Scientific Seminars

What buoyancy really is: Updating Archimedes' Principle

Alberto Parola
Uni-Insubria, Dip Sci & Tech.

2012-12-05    14:00    Brera - Cupola Fiore

The fate of an object in a homogeneous fluid is simple, as Archimede noticed back in 200 B.C.: if the object weights less (more) than the fluid it floats (it sinks). Often in nature as well as in industrial settings the suspending fluid is complex, filled of a variety of species that differ in size and densities. Sedimentation phenomena involving nano-particles or macromolecules have been the subject of extensive investigation as they find important application in geophysics, chemical engineering, biology, astrophysics, and medicine.

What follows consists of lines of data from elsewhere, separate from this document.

(* ===== verification/FsFiles.v ===== *)
(** * The blocks of a file

    A file is seen as an array of logical blocks, holes reading as zeros; the
    pointers of its inode, direct and through the indirect block, say where
    each one is.  Reading and writing logical blocks is specified on that
    view. *)

From S2P Require Export FsBlocks.

Definition file_blocks : Z := SFS_NDIR_BLOCKS + SFS_NIND_BLOCKS.

(** Where logical block [i] is; 0 is a hole. *)
Definition file_ptr (a : fs_abs) (inode : sfs_fs_inode) (i : Z) : Z :=
  if i <? SFS_NDIR_BLOCKS then bp inode i
  else if bp inode SFS_IND_BLOCK =? 0 then 0
  else index_get (Z.to_nat (i - SFS_NDIR_BLOCKS)) (a_block a (bp inode SFS_IND_BLOCK)).

Definition file_block (a : fs_abs) (inode : sfs_fs_inode) (i : Z) : list byte :=
  if file_ptr a inode i =? 0 then zero_block else a_block a (file_ptr a inode i).

Lemma length_file_block fs inode i : length (file_block (abs fs) inode i) = 512%nat.
Proof. unfold file_block. destruct (_ =? 0); [apply length_zero_block|apply length_a_block]. Qed.

(** The blocks of the disk a file uses, the indirect block included. *)
Definition file_ptrs (a : fs_abs) (inode : sfs_fs_inode) : list Z :=
  map (file_ptr a inode) (seqZ 0 file_blocks).
Definition owned (a : fs_abs) (inode : sfs_fs_inode) : list Z :=
  nonzero (bp inode SFS_IND_BLOCK :: file_ptrs a inode).

(** The file's blocks are data blocks that are not free, and none serves
    twice. *)
Record file_wf (a : fs_abs) (inode : sfs_fs_inode) (F : list Z) : Prop := FileWf {
  wf_ind : bp inode SFS_IND_BLOCK ≠ 0 →
    data_block (a_sb a) (bp inode SFS_IND_BLOCK) ∧ (bp inode SFS_IND_BLOCK ∉ F);
  wf_ptr i : 0 ≤ i < file_blocks → file_ptr a inode i ≠ 0 →
    data_block (a_sb a) (file_ptr a inode i) ∧ (file_ptr a inode i ∉ F) ∧
    file_ptr a inode i ≠ bp inode SFS_IND_BLOCK;
  wf_inj i j : 0 ≤ i < file_blocks → 0 ≤ j < file_blocks →
    file_ptr a inode i ≠ 0 → file_ptr a inode i = file_ptr a inode j → i = j;
}.

(** A file of holes owns nothing. *)
Lemma file_ptr_hole a inode i : i_block_pointers inode = replicate 14 0 → file_ptr a inode i = 0.
Proof.
  intros Hp. assert (∀ k, bp inode k = 0) as Hbp.
  { intros k. unfold bp. rewrite Hp. destruct (nth_in_or_default (Z.to_nat k) (replicate 14 0) 0) as [Hin|E];
      [|done]. apply list_elem_of_In, elem_of_replicate in Hin. tauto. }
  unfold file_ptr. rewrite !Hbp. by destruct (i <? _).
Qed.

Lemma file_wf_holes a inode F : i_block_pointers inode = replicate 14 0 → file_wf a inode F.
Proof.
  intros Hp. split.
  - unfold bp. rewrite Hp. by intros [].
  - intros i _ Hi. by rewrite file_ptr_hole in Hi.
  - intros i j _ _ Hi. by rewrite file_ptr_hole in Hi.
Qed.

(** ** Pointers *)
Lemma elem_of_nonzero l v : v ∈ nonzero l ↔ v ≠ 0 ∧ v ∈ l.
Proof.
  unfold nonzero. rewrite !list_elem_of_In, filter_In, negb_true_iff, Z.eqb_neq. tauto.
Qed.

Lemma elem_of_owned a inode b :
  b ∈ owned a inode ↔
  b ≠ 0 ∧ (b = bp inode SFS_IND_BLOCK ∨ ∃ i, 0 ≤ i < file_blocks ∧ b = file_ptr a inode i).
Proof.
  unfold owned, file_ptrs. rewrite elem_of_nonzero, elem_of_cons, list_elem_of_fmap.
  setoid_rewrite elem_of_seqZ. split.
  - intros (? & [?|(i & -> & ?)]); [by auto|]. split; [done|]. right. exists i. split; [lia|done].
  - intros (? & [?|(i & ? & ->)]); [by auto|]. split; [done|]. right. exists i. split; [done|lia].
Qed.

Lemma bp_set_bp_eq k v i :
  (Z.to_nat k < length (i_block_pointers i))%nat → bp (set_bp k v i) k = v.
Proof.
  intros. unfold bp, set_bp; simpl. apply nth_lookup_Some. by apply list_lookup_insert_eq.
Qed.

Lemma bp_set_bp_ne k k' v i : 0 ≤ k → 0 ≤ k' → k ≠ k' → bp (set_bp k v i) k' = bp i k'.
Proof.
  intros. unfold bp, set_bp; simpl. rewrite !nth_lookup.
  by rewrite list_lookup_insert_ne by lia.
Qed.

Lemma inode_ok_pointers i : inode_ok i = true → length (i_block_pointers i) = 14%nat.
Proof. rewrite inode_ok_spec. tauto. Qed.

Lemma inode_ok_set_bp k v i :
  inode_ok i = true → 0 ≤ v < 2 ^ 64 → inode_ok (set_bp k v i) = true.
Proof.
  rewrite !inode_ok_spec. intros (?&?&?&?&?&?&?&?&?&?&Hi) Hv. simpl. rewrite length_insert.
  split_and!; try tauto.
  rewrite forallb_forall in *. intros x Hx%list_elem_of_In.
  apply list_elem_of_lookup in Hx as [n Hn]. apply list_lookup_insert_Some in Hn.
  destruct Hn as [(_ & <- & _)|[_ Hn]]; [by apply in_width_spec|].
  apply Hi, list_elem_of_In. by eapply list_elem_of_lookup_2.
Qed.

Lemma data_block_not_bad sb b :
  data_block sb b → 0 ≤ sb_inode_table_blocks sb < 2 ^ 64 - 1 → bad_block sb b = false.
Proof.
  intros [Hl Hr] Ht. unfold bad_block. rewrite u64_small by lia.
  apply orb_false_iff. split; [apply Z.ltb_ge|apply Z.leb_gt]; lia.
Qed.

As an example, scientists add heavy salts or colloidal nano-particles to macromolecular suspensions to create a density gradient that separates the different components. In such 'crowded fluids', there are surprising effects on sedimentation: Archimedes' principle - arguably, the oldest law in physics -- is at stake. The key question we address is the following: what is the buoyancy felt by a particle settling in a dispersion of other particles with different size and/or material density? By performing targeted equilibrium measurements on binary particle mixtures, we show that the standard Archimedes' expression is just a limiting approximation, valid only for mesoscopic objects settling in a molecular fluid, and we provide a fully general expression for the actual buoyancy force. This ``Generalized Archimedes Principle'' allows to explain existing puzzling results and to demonstrate the occurrence of unexpected effects, such as denser particles floating on top of a lighter fluid, which we actually observe and quantify.